++++ Extracted material

Lemma shipped_child_choice_witness :
  child_attrs_of CHILD_ATTRIBUTES_DICT (lit "Testing") (lit "Utility") !! 1%nat
  = Some (lit "Data Quality for Scale-up",
          lit "Usefulness of test data for scaling to pilot or commercial applications.",
          lit "1=Marginal; 5=Moderate; 9=Essential")
  /\ choose_child (child_attrs_of CHILD_ATTRIBUTES_DICT (lit "Testing") (lit "Utility")) 2
     = (mkChildChoice (lit "Data Quality for Scale-up")
          (lit "Usefulness of test data for scaling to pilot or commercial applications.")
          (lit "1=Marginal; 5=Moderate; 9=Essential"), false).
Proof.
  assert (Hk : child_attrs_of CHILD_ATTRIBUTES_DICT (lit "Testing") (lit "Utility")
               !! 1%nat
               = Some (lit "Data Quality for Scale-up",
                       lit "Usefulness of test data for scaling to pilot or commercial applications.",
                       lit "1=Marginal; 5=Moderate; 9=Essential"))
    by (vm_compute; reflexivity).
  split; [exact Hk|].
  exact (proj1 (shipped_child_choice _ _ _ _ _ _ Hk)).
Defined.

(** ** Keys of the two flat steps *)

Lemma flat_key_injective (general : str) (labels : list str) c1 c2 :
  forallb (fun a => forallb (fun b =>
     bool_decide (a = b)
     || negb (bool_decide
                ((if negb (str_eqb a (lit "General")) then a else general)
                 = (if negb (str_eqb b (lit "General")) then b else general))))
     (lit "General" :: labels)) (lit "General" :: labels) = true ->
  In c1 (lit "General" :: labels) -> In c2 (lit "General" :: labels) ->
  (if negb (str_eqb c1 (lit "General")) then c1 else general)
  = (if negb (str_eqb c2 (lit "General")) then c2 else general) ->
  c1 = c2.
Proof.
  intros Hall H1 H2 E. rewrite forallb_forall in Hall.
  specialize (Hall c1 H1). rewrite forallb_forall in Hall.
  specialize (Hall c2 H2).
  apply orb_prop in Hall as [Heq|Hne].
  - by apply bool_decide_eq_true in Heq.
  - apply negb_true_iff, bool_decide_eq_false in Hne. done.
Qed.

(** X17.  On the Method Categories and Parent Attributes steps the form and the
    list work under a key that tells the options of the select box apart:
    two runs get the same key only if they settled on the same option, so
    comments filed under "General" and under each label never share a
    section. *)
Theorem flat_step_keys `{OrderBy} ui1 ui2 w1 w2 :
  let chosen_cat ui := selectbox (lit "General" :: METHOD_CATEGORIES) (category_select ui) in
  let attr_choice ui := selectbox (lit "General" :: PARENT_ATTRIBUTES) (attribute_select ui) in
  (exists k1 k2,
     step_method_categories ui1 w1 = feedback_block ui1 (lit "Method Categories") k1 w1
     /\ step_method_categories ui2 w2 = feedback_block ui2 (lit "Method Categories") k2 w2
     /\ In k1 (lit "GeneralCategories" :: METHOD_CATEGORIES)
     /\ (k1 = k2 <-> chosen_cat ui1 = chosen_cat ui2))
  /\ (exists k1 k2,
        step_parent_attributes ui1 w1 = feedback_block ui1 (lit "Parent Attributes") k1 w1
        /\ step_parent_attributes ui2 w2 = feedback_block ui2 (lit "Parent Attributes") k2 w2
        /\ In k1 (lit "GeneralAttributes" :: PARENT_ATTRIBUTES)
        /\ (k1 = k2 <-> attr_choice ui1 = attr_choice ui2)).
Proof.
  intros chosen_cat attr_choice. split.
  - eexists _, _. split; [reflexivity|]. split; [reflexivity|].
    fold (chosen_cat ui1) (chosen_cat ui2).
    assert (H1 : In (chosen_cat ui1) (lit "General" :: METHOD_CATEGORIES))
      by (by apply selectbox_In).
    assert (H2 : In (chosen_cat ui2) (lit "General" :: METHOD_CATEGORIES))
      by (by apply selectbox_In).
    split.
    + destruct (str_eqb (chosen_cat ui1) (lit "General")) eqn:E; simpl;
        [by left|].
      destruct H1 as [H1|H1]; [|by right].
      rewrite <- H1, str_eqb_refl in E. discriminate.
    + split; [|by intros ->].
      apply (flat_key_injective (lit "GeneralCategories") METHOD_CATEGORIES);
        [vm_compute; reflexivity|done..].
  - eexists _, _. split; [reflexivity|]. split; [reflexivity|].
    fold (attr_choice ui1) (attr_choice ui2).
    assert (H1 : In (attr_choice ui1) (lit "General" :: PARENT_ATTRIBUTES))
      by (by apply selectbox_In).
    assert (H2 : In (attr_choice ui2) (lit "General" :: PARENT_ATTRIBUTES))
      by (by apply selectbox_In).
    split.
    + destruct (str_eqb (attr_choice ui1) (lit "General")) eqn:E; simpl;
        [by left|].
      destruct H1 as [H1|H1]; [|by right].
      rewrite <- H1, str_eqb_refl in E. discriminate.
    + split; [|by intros ->].
      apply (flat_key_injective (lit "GeneralAttributes") PARENT_ATTRIBUTES);
        [vm_compute; reflexivity|done..].
Qed.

++++++++

What is being asked: In the listing above, find the line containing "assert (H2 : In (chosen_cat" and please quote exactly that line through the last one, and no other lines.

Answer:
    assert (H2 : In (chosen_cat ui2) (lit "General" :: METHOD_CATEGORIES))
      by (by apply selectbox_In).
    split.
    + destruct (str_eqb (chosen_cat ui1) (lit "General")) eqn:E; simpl;
        [by left|].
      destruct H1 as [H1|H1]; [|by right].
      rewrite <- H1, str_eqb_refl in E. discriminate.
    + split; [|by intros ->].
      apply (flat_key_injective (lit "GeneralCategories") METHOD_CATEGORIES);
        [vm_compute; reflexivity|done..].
  - eexists _, _. split; [reflexivity|]. split; [reflexivity|].
    fold (attr_choice ui1) (attr_choice ui2).
    assert (H1 : In (attr_choice ui1) (lit "General" :: PARENT_ATTRIBUTES))
      by (by apply selectbox_In).
    assert (H2 : In (attr_choice ui2) (lit "General" :: PARENT_ATTRIBUTES))
      by (by apply selectbox_In).
    split.
    + destruct (str_eqb (attr_choice ui1) (lit "General")) eqn:E; simpl;
        [by left|].
      destruct H1 as [H1|H1]; [|by right].
      rewrite <- H1, str_eqb_refl in E. discriminate.
    + split; [|by intros ->].
      apply (flat_key_injective (lit "GeneralAttributes") PARENT_ATTRIBUTES);
        [vm_compute; reflexivity|done..].
Qed.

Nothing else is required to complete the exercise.